Carta aberta do NAFROPM-BA - Reflexão sobre ações contra terreiros de candomblé em Salvador.










Até quando a comunidade negra de Salvador vai aguentar tantos equívocos





A palavra Equívoco vem do latim aequívocus, (aequus: igual + voco: chamo). O Dicionário Aurélio ensina que significa algo com duplo sentido (palavra equívoca), algo suspeito, duvidoso ou engano por má interpretação; erro.

Pode ser uma falácia, que é um argumento logicamente inconsistente, sem fundamento, inválido ou falho na capacidade de provar eficazmente o que alega. O equívoco consiste em usar uma palavra com significado diferente do que seria apropriado ao contexto. O equívoco pode ser alguma coisa com um duplo sentido, com várias interpretações, algo suspeito e duvidoso.
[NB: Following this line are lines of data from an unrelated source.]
(** * moseq2-extract: the frame-level extraction pipeline of [extract/proc.py]

    A shallow embedding of the functions of [moseq2_extract/extract/proc.py]
    and the properties the specification states about them.

    Conventions of the embedding:
    - a numpy array of one axis is a [list]; an image is a list of rows; a
      frame batch is a list of images;
    - [np.float64] values are Rocq's primitive binary64 floats ([PrimFloat]),
      so [nan] is IEEE's NaN, arithmetic on it gives NaN and every ordered
      comparison with it is [false], as in numpy;
    - integer pixel data is [Z], with the wrap-around of a cast written out;
      an ROI mask, boolean or unsigned, has entries in [N];
    - a Python exception is the [Raise] branch of [outcome];
    - calls into OpenCV, scikit-image, scipy.signal and the flip classifier
      are parameters of the section that models the calling function. *)

From Stdlib Require Import ZArith List Lia Bool String.
From Stdlib Require Import PrimFloat SpecFloat FloatOps FloatAxioms.
From stdpp Require Import base list.

Open Scope Z_scope.

(** ** Python exceptions and results *)

Inductive exn : Type :=
| ValueError
| IndexError
| TypeError
| UnboundLocalError
| ZeroDivisionError
| OverflowError
| IOError.

Inductive outcome (A : Type) : Type :=
| Ok (a : A)
| Raise (e : exn).

Arguments Ok {A} a.
Arguments Raise {A} e.

Definition rbind {A B : Type} (m : outcome A) (k : A -> outcome B) : outcome B :=
  match m with
  | Ok a => k a
  | Raise e => Raise e
  end.

Notation "'let*' x ':=' m 'in' k" := (rbind m (fun x => k))
  (at level 10, x name, m at level 100, k at level 200).

(** A loop whose body may raise: the first exception ends it. *)
Fixpoint rmapM {A B : Type} (f : A -> outcome B) (l : list A) : outcome (list B) :=
  match l with
  | [] => Ok []
  | a :: t => let* b := f a in let* bs := rmapM f t in Ok (b :: bs)
  end.

Fixpoint rfold {A S : Type} (f : S -> A -> outcome S) (l : list A) (s : S) : outcome S :=
  match l with
  | [] => Ok s
  | a :: t => let* s' := f s a in rfold f t s'
  end.

(** ** Floating-point helpers *)

(** An integer as a [np.float64]; exact below [2 ^ 53] in absolute value. *)
Definition Zf (z : Z) : float :=
  match z with
  | Z0 => 0%float
  | Zpos _ => of_uint63 (Uint63Axioms.of_Z z)
  | Zneg q => (- of_uint63 (Uint63Axioms.of_Z (Zpos q)))%float
  end.

(** [x > y], [x < y] and [x >= y] on floats, in the order the code writes
    them; each is [false] when an argument is NaN. *)
Definition fgt (x y : float) : bool := (y <? x)%float.
Definition flt (x y : float) : bool := (x <? y)%float.
Definition fge (x y : float) : bool := (y <=? x)%float.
Quem estiver lendo estes dois parágrafos devem estar se perguntando porque tantas linhas sobre esta específica palavra. Responderei. Tomamos conhecimento, nós do Núcleo de Religiões de Matriz Africana da Polícia Militar do Estado da Bahia (NAFROPM-BA), de que um preposto da Superintendência de Controle e Ordenamento do Uso do Solo do Município de Salvador (SUCOM) esteve nas dependência de um dos mais tradicionais Terreiros da Nação Ketu desta cidade, o Ilê Axé Odô Ogê, popularmente conhecido pelo nome de Terreiro do Pilão de Prata, conduzido pelo venerável Babalorixá Ayr José Sowzer, localizado no Alto do Caxundé, Boca do Rio, há quarenta e sete anos.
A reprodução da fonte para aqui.